#### Recorded data:
....
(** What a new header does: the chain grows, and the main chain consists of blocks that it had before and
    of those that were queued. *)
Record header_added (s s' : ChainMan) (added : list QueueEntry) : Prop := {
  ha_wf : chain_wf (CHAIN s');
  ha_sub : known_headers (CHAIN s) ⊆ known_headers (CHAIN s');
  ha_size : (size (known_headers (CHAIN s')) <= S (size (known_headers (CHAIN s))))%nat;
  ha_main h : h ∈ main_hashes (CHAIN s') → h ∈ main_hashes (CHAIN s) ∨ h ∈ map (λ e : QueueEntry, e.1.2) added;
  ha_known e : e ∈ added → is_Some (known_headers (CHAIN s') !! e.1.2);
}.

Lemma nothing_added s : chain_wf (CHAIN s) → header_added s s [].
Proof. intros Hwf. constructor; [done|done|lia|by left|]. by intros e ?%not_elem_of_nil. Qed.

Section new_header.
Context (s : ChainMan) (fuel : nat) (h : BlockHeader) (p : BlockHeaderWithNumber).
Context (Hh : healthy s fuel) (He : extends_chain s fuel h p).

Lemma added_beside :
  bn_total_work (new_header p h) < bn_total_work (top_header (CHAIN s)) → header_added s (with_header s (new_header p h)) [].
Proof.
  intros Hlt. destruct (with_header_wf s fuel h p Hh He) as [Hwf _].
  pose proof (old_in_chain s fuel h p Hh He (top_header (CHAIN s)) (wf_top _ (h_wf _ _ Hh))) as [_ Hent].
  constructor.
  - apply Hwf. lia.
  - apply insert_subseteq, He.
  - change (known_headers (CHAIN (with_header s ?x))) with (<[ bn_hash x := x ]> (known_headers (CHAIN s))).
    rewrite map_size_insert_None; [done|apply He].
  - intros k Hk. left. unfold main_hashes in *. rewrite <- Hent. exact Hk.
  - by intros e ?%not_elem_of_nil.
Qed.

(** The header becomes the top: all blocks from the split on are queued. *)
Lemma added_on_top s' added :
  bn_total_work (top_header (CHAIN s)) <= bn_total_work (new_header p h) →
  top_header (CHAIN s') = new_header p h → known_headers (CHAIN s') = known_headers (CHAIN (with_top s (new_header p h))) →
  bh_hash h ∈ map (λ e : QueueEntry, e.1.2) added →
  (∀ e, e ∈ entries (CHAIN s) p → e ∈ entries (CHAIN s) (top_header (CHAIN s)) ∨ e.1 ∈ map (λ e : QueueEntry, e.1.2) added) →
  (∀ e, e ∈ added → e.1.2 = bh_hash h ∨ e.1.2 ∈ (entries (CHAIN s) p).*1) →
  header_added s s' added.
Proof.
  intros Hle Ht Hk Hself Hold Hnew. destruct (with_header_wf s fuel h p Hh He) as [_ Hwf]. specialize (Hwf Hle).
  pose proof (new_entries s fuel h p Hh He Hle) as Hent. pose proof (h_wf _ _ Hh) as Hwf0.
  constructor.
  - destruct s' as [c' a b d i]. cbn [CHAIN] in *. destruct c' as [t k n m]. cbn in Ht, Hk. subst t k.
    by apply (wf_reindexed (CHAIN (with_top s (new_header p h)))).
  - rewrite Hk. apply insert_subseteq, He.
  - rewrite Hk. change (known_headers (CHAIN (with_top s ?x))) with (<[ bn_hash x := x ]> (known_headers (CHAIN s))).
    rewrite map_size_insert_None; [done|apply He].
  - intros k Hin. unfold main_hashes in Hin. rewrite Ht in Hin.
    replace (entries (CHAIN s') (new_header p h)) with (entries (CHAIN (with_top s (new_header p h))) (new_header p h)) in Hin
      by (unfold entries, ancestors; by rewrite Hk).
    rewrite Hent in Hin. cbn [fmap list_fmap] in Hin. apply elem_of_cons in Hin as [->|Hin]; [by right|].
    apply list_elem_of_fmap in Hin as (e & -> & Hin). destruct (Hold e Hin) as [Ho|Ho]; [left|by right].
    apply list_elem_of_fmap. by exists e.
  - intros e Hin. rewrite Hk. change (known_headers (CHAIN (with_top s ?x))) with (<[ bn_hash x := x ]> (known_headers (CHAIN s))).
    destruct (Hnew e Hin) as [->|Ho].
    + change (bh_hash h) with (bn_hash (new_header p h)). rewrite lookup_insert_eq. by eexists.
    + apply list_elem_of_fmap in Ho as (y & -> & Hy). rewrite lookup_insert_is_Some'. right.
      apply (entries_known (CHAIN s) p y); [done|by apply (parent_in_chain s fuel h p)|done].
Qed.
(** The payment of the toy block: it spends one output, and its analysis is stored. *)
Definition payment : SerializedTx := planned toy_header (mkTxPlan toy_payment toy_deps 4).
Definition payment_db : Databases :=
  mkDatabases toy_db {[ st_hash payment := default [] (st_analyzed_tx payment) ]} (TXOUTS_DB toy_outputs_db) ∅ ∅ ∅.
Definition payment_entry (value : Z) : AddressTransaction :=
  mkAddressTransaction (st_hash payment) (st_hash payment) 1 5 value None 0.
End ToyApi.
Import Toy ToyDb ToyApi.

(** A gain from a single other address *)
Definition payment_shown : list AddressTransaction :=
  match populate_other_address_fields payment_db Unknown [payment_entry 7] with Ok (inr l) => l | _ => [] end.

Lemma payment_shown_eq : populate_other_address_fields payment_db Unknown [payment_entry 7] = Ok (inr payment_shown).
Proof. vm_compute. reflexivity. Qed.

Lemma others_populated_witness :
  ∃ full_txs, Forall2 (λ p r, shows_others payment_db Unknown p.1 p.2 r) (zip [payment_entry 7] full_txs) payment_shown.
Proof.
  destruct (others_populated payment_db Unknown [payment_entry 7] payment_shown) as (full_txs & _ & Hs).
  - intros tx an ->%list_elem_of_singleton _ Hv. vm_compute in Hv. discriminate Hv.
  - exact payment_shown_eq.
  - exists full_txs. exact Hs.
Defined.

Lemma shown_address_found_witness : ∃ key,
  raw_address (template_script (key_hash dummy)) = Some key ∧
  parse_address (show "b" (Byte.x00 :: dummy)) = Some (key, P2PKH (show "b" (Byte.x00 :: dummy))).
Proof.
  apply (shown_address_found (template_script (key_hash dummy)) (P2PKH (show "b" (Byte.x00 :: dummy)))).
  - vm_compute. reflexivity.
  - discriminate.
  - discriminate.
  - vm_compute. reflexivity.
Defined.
....
#### Problem:
In the records above, the line with "destruct (Hnew e Hin) as [->|Ho]." marks the start and the line with "Definition payment_shown : list" marks the end; copy that stretch exactly, both lines included, and nothing else.

#### Answer section:
    destruct (Hnew e Hin) as [->|Ho].
    + change (bh_hash h) with (bn_hash (new_header p h)). rewrite lookup_insert_eq. by eexists.
    + apply list_elem_of_fmap in Ho as (y & -> & Hy). rewrite lookup_insert_is_Some'. right.
      apply (entries_known (CHAIN s) p y); [done|by apply (parent_in_chain s fuel h p)|done].
Qed.
(** The payment of the toy block: it spends one output, and its analysis is stored. *)
Definition payment : SerializedTx := planned toy_header (mkTxPlan toy_payment toy_deps 4).
Definition payment_db : Databases :=
  mkDatabases toy_db {[ st_hash payment := default [] (st_analyzed_tx payment) ]} (TXOUTS_DB toy_outputs_db) ∅ ∅ ∅.
Definition payment_entry (value : Z) : AddressTransaction :=
  mkAddressTransaction (st_hash payment) (st_hash payment) 1 5 value None 0.
End ToyApi.
Import Toy ToyDb ToyApi.

(** A gain from a single other address *)
Definition payment_shown : list AddressTransaction :=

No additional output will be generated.